The Miniature Wife

Zombies, werewolves, a unicorn, sinking continents, a Lilliputian wife... no subject seems out of bounds for Manuel Gonzales in his superb first collection of stories, The Miniature Wife. Call his work magical realism, science fiction or just plain storytelling--it works. The secret may be the first-person voice narrating most of the stories: a self-deprecating, amused, often puzzled voice. No matter how outlandish the premise, each story seems perfectly plausible. Yet within these tall tales, Gonzales also explores very real modern dilemmas.

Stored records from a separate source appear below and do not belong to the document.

(* ===== verification/RsQuery.v ===== *)
(** * Resource queries ([lio/rs/query_base.c])

    A query is a singly linked list of elements with a pointer to its last
    one; the elements live on a heap.  A query is printed as text and parsed
    back with the escaping and the tokenizer of [StringToken], on the same
    kind of memory. *)
From Stdlib Require Import Ascii String.
From S2P Require Import Prelude StringToken.
Local Open Scope Z_scope.

Definition RSQ_BASE_OP_MAX_VAL : Z := 4.
Definition RSQ_BASE_KV_MAX_VAL : Z := 3.
Definition RSQ_BASE_KV_OP_BITMASK : Z := 7.
Definition RSQ_BASE_KV_UNIQUE : Z := 64.
Definition RSQ_BASE_KV_PICKONE : Z := 128.

(** What an element says; a missing key or value is [None]. *)
Record rsq := Rsq {
  rq_op : Z;
  rq_key : option chars;
  rq_val : option chars;
  rq_key_op : Z;
  rq_val_op : Z }.

#[export] Instance rsq_eq_dec : EqDecision rsq.
Proof. solve_decision. Defined.

(** [lio_rsq_base_ele_t] and [lio_rsq_base_t]. *)
Record rsq_ele := Ele { el_rsq : rsq; el_next : option loc }.

Record rsq_base := Query { q_head : option loc; q_tail : option loc }.

Abbreviation heap := (gmap loc rsq_ele).

Definition ele_alloc (x : rsq) (h : heap) : loc * heap :=
  let n := fresh (dom h) in (n, <[n := Ele x None]> h).

Definition ele_load (p : option loc) (h : heap) : res rsq_ele :=
  match p with
  | None => Fault NullDeref
  | Some l => match h !! l with Some e => Ok e | None => Fault BadPointer end
  end.

(** [p->next = n]. *)
Definition ele_set_next (p : option loc) (n : option loc) (h : heap) : res heap :=
  match p with
  | None => Fault NullDeref
  | Some l => match h !! l with Some e => Ok (<[l := Ele (el_rsq e) n]> h) | None => Fault BadPointer end
  end.

Definition has_flag (flag x : Z) : bool := negb (Z.land x flag =? 0).

(** ** Building queries *)

Definition rs_query_base_new : rsq_base := Query None None.

(** The counts of elements, of unique and of pick-one elements. *)
Fixpoint query_count_loop (fuel : nat) (h : heap) (q : option loc) (n u p : Z) : res (Z * Z * Z) :=
  match q with
  | None => Ok (n, u, p)
  | Some _ =>
    match fuel with
    | O => Fault OutOfFuel
    | S fuel =>
      e ← ele_load q h;
      let x := el_rsq e in
      query_count_loop fuel h (el_next e) (n + 1)
        (if has_flag RSQ_BASE_KV_UNIQUE (rq_key_op x) || has_flag RSQ_BASE_KV_UNIQUE (rq_val_op x) then u + 1 else u)
        (if has_flag RSQ_BASE_KV_PICKONE (rq_key_op x) || has_flag RSQ_BASE_KV_PICKONE (rq_val_op x) then p + 1 else p)
    end
  end.

Definition rs_query_count (h : heap) (q : rsq_base) : res (Z * Z * Z) :=
  query_count_loop (size h) h (q_head q) 0 0 0.

Fixpoint query_destroy_loop (fuel : nat) (q : option loc) (h : heap) : res heap :=
  match q with
  | None => Ok h
  | Some l =>
    match fuel with
    | O => Fault OutOfFuel
    | S fuel => e ← ele_load q h; query_destroy_loop fuel (el_next e) (delete l h)
    end
  end.

Definition rs_query_base_destroy (q : rsq_base) (h : heap) : res heap := query_destroy_loop (size h) (q_head q) h.

(** The query is [None] when the caller has none yet.  The value's operation
    is set from the key's. *)
Definition rs_query_base_add (query : option rsq_base) (op : Z) (key : option chars) (key_op : Z) (val : option chars)
    (val_op : Z) (h : heap) : res (Z * option rsq_base * heap) :=
  if op >? RSQ_BASE_OP_MAX_VAL then Ok (1, query, h)
  else if key_op >? RSQ_BASE_KV_MAX_VAL then Ok (2, query, h)
  else if val_op >? RSQ_BASE_KV_MAX_VAL then Ok (3, query, h)
  else if has_flag RSQ_BASE_KV_UNIQUE key_op && has_flag RSQ_BASE_KV_UNIQUE key_op then Ok (4, query, h)
  else if has_flag RSQ_BASE_KV_UNIQUE val_op && has_flag RSQ_BASE_KV_UNIQUE val_op then Ok (5, query, h)
  else
    let '(n, h) := ele_alloc (Rsq op key val key_op key_op) h in
    match query with
    | None => Ok (0, Some (Query (Some n) (Some n)), h)
    | Some q =>
      match q_head q with
      | None => Ok (0, Some (Query (Some n) (Some n)), h)
      | Some _ => h ← ele_set_next (q_tail q) (Some n) h; Ok (0, Some (Query (q_head q) (Some n)), h)
      end
    end.

(** The copying loop shared by [rs_query_base_dup] and
    [rs_query_base_append]: [head], [prev] and the last copy made. *)
Fixpoint query_copy_loop (fuel : nat) (q : option loc) (head prev qn : option loc) (h : heap)
  : res (option loc * option loc * heap) :=
  match q with
  | None => Ok (head, qn, h)
  | Some _ =>
    match fuel with
    | O => Fault OutOfFuel
    | S fuel =>
      let '(n, h) := ele_alloc (Rsq 0 None None 0 0) h in
      let head := match head with None => Some n | Some _ => head end in
      h ← (match prev with None => Ok h | Some _ => ele_set_next prev (Some n) h end);
      e ← ele_load q h;
      query_copy_loop fuel (el_next e) head (Some n) (Some n) (<[n := Ele (el_rsq e) None]> h)
    end
  end.

Definition rs_query_base_dup (query : option rsq_base) (h : heap) : res (option rsq_base * heap) :=
  match query with
  | None => Ok (None, h)
  | Some q =>
    '(head, tail, h) ← query_copy_loop (size h) (q_head q) None None None h;
    Ok (Some (Query head tail), h)
  end.

Definition rs_query_base_append (q : rsq_base) (append : option rsq_base) (h : heap) : res (rsq_base * heap) :=
  match append with
  | None => Ok (q, h)
  | Some a =>
    '(head, tail, h) ← query_copy_loop (size h) (q_head a) (q_head q) (q_tail q) None h;
    Ok (Query head tail, h)
  end.

(** ** Text *)

(** [tbx_append_printf]: what is in the buffer of [nbytes] and [*used]. *)
Definition append_printf (nbytes : Z) (text : chars) (b : chars * Z) : chars * Z :=
  let '(buffer, used) := b in
  let nleft := nbytes - used in
  if nleft <=? 0 then b
  else (buffer ++ take (Z.to_nat (nleft - 1)) text, used + Z.of_nat (length text)).

Definition query_bufsize : Z := 10 * 1024.

(** The text of the element as [%d:%s:%d:%s:%d] prints it. *)
Definition print_ele (x : rsq) : res chars :=
  ekey ← tbx_stk_escape_text [":"%char] "\"%char (default [] (rq_key x));
  eval ← tbx_stk_escape_text [":"%char] "\"%char (default [] (rq_val x));
  k ← c_str ekey 0; v ← c_str eval 0;
  Ok (fmt_int (rq_op x) ++ ":"%char :: k ++ ":"%char :: fmt_int (rq_key_op x) ++ ":"%char :: v ++ ":"%char :: fmt_int (rq_val_op x)).

Fixpoint query_print_loop (fuel : nat) (h : heap) (q : option loc) (b : chars * Z) : res (chars * Z) :=
  match q with
  | None => Ok b
  | Some _ =>
    match fuel with
    | O => Fault OutOfFuel
    | S fuel =>
      e ← ele_load q h;
      text ← print_ele (el_rsq e);
      let b := append_printf query_bufsize text b in
      let b := match el_next e with None => b | Some _ => append_printf query_bufsize [";"%char] b end in
      query_print_loop fuel h (el_next e) b
    end
  end.

(** [rs_type] is the type of the resource service. *)
Definition rs_query_base_print (rs_type : chars) (query : option rsq_base) (h : heap) : res (option chars) :=
  match query with
  | None => Ok None
  | Some q =>
    '(buffer, _) ← query_print_loop (size h) h (q_head q) (append_printf query_bufsize (rs_type ++ [":"%char]) ([], 0));
    Ok (Some buffer)
  end.

Definition atoi (s : chars) : Z := default 0 (scan_int s).

(** The string of a token; [None] is the empty string. *)
Definition token_str (mem : chars) (t : option Z) : res chars :=
  match t with None => Ok [] | Some p => c_str mem p end.

(** One field: the next token up to a colon. *)
Definition next_field (mem : chars) (tstate : option Z) : res (chars * chars * option Z) :=
  '(t, mem, tstate, _) ← tbx_stk_escape_string_token mem None [":"%char] "\"%char false tstate;
  s ← token_str mem t;
  Ok (s, mem, tstate).

(** The C string that unescaping leaves. *)
Definition unescaped (s : chars) : chars := default [] (until_nul (tbx_stk_unescape_text "\"%char s)).

Definition parse_ele (mem : chars) (tstate : option Z) : res (rsq * chars * option Z) :=
  '(op, mem, tstate) ← next_field mem tstate;
  '(key, mem, tstate) ← next_field mem tstate;
  '(key_op, mem, tstate) ← next_field mem tstate;
  '(val, mem, tstate) ← next_field mem tstate;
  '(val_op, mem, tstate) ← next_field mem tstate;
  Ok (Rsq (atoi op) (Some (unescaped key)) (Some (unescaped val)) (atoi key_op) (atoi val_op), mem, tstate).

Fixpoint query_parse_loop (fuel : nat) (mem : chars) (bstate tstate : option Z) (root tail : option loc) (h : heap)
  : res (option loc * option loc * heap) :=
  match fuel with
  | O => Fault OutOfFuel
  | S fuel =>
    '(x, mem, _) ← parse_ele mem tstate;
    let '(n, h) := ele_alloc x h in
    let root := match root with None => Some n | Some _ => root end in
    h ← (match tail with None => Ok h | Some _ => ele_set_next tail (Some n) h end);
    '(token, mem, bstate, _) ← tbx_stk_escape_string_token mem None [";"%char] "\"%char false bstate;
    s ← token_str mem token;
    match s with
    | [] => Ok (root, Some n, h)
    | _ => query_parse_loop fuel mem bstate token root (Some n) h
    end
  end.

Definition rs_query_base_parse (qstring : chars) (h : heap) : res (rsq_base * heap) :=
  let mem := qstring ++ [NUL] in
  '(token, mem, bstate, _) ← tbx_stk_escape_string_token mem (Some 0) [";"%char] "\"%char false None;
  '(_, mem, tstate, _) ← tbx_stk_escape_string_token mem token [":"%char] "\"%char false None;
  '(root, tail, h) ← query_parse_loop (length mem) mem bstate tstate None None h;
  Ok (Query root tail, h).

(** ** Queries as lists *)

(** The elements [xs] at the cells [ls], from the pointer [p] on. *)
Fixpoint chain (h : heap) (p : option loc) (ls : list loc) (xs : list rsq) : Prop :=
  match ls, xs with
  | [], [] => p = None
  | l :: ls, x :: xs => p = Some l /\ exists n, h !! l = Some (Ele x n) /\ chain h n ls xs
  | _, _ => False
  end.

Record is_query (h : heap) (q : rsq_base) (ls : list loc) (xs : list rsq) : Prop := IsQuery {
  iq_chain : chain h (q_head q) ls xs;
  iq_nodup : NoDup ls;
  iq_tail : q_tail q = last ls }.

Section chain.
Implicit Types (h : heap) (ls : list loc) (xs : list rsq).

Lemma chain_head h p ls xs : chain h p ls xs -> p = head ls.
Proof. destruct ls, xs; simpl; try done. by intros [? _]. Qed.

Lemma chain_length h p ls xs : chain h p ls xs -> length ls = length xs.
Proof.
  revert p xs. induction ls as [|l ls IH]; intros p [|x xs]; simpl; try done. intros (_ & n & _ & Hc). by rewrite (IH n xs).
Qed.

Lemma chain_frame h h' p ls xs : (forall l, l ∈ ls -> h' !! l = h !! l) -> chain h p ls xs -> chain h' p ls xs.
Proof.
  revert p xs. induction ls as [|l ls IH]; intros p [|x xs]; simpl; try done.
  intros Hf (-> & n & Hl & Hc). split; [done|]. exists n. rewrite Hf by by left. split; [done|].
  apply IH; [|done]. intros l' Hl'. apply Hf. by right.
Qed.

The opening story, "Pilot, Copilot, Writer," establishes a typical disorienting template for those that follow. A commercial airline flight inexplicably begins to circle Dallas. After the passengers exhaust conversation, the pilot explains that there is no destination or arrival time. The flight goes on for 20 years: passengers die; a child is born and learns to copilot the plane, replacing the pilot when he dies. The narrator wonders about their futures should the plane ever land: "Is twenty years long enough to wipe away bad marriages, poor career choices, too many long hours spent following someone else's dreams?"

Gonzales never loses his stride as the stories jump forward, and he pulls the reader effortlessly along with him all the way through to the concluding "Escape from the Mall," where the narrator confronts zombie carnage and asks: "But to make him one of their own, how much brain would a zombie need to eat? Not much by my reckoning." So it is with these weirdly comforting stories. We need eat just a bit to be sucked into Gonzales's world. --Bruce Jacobs, founding partner, Watermark Books & Cafe, Wichita, Kan.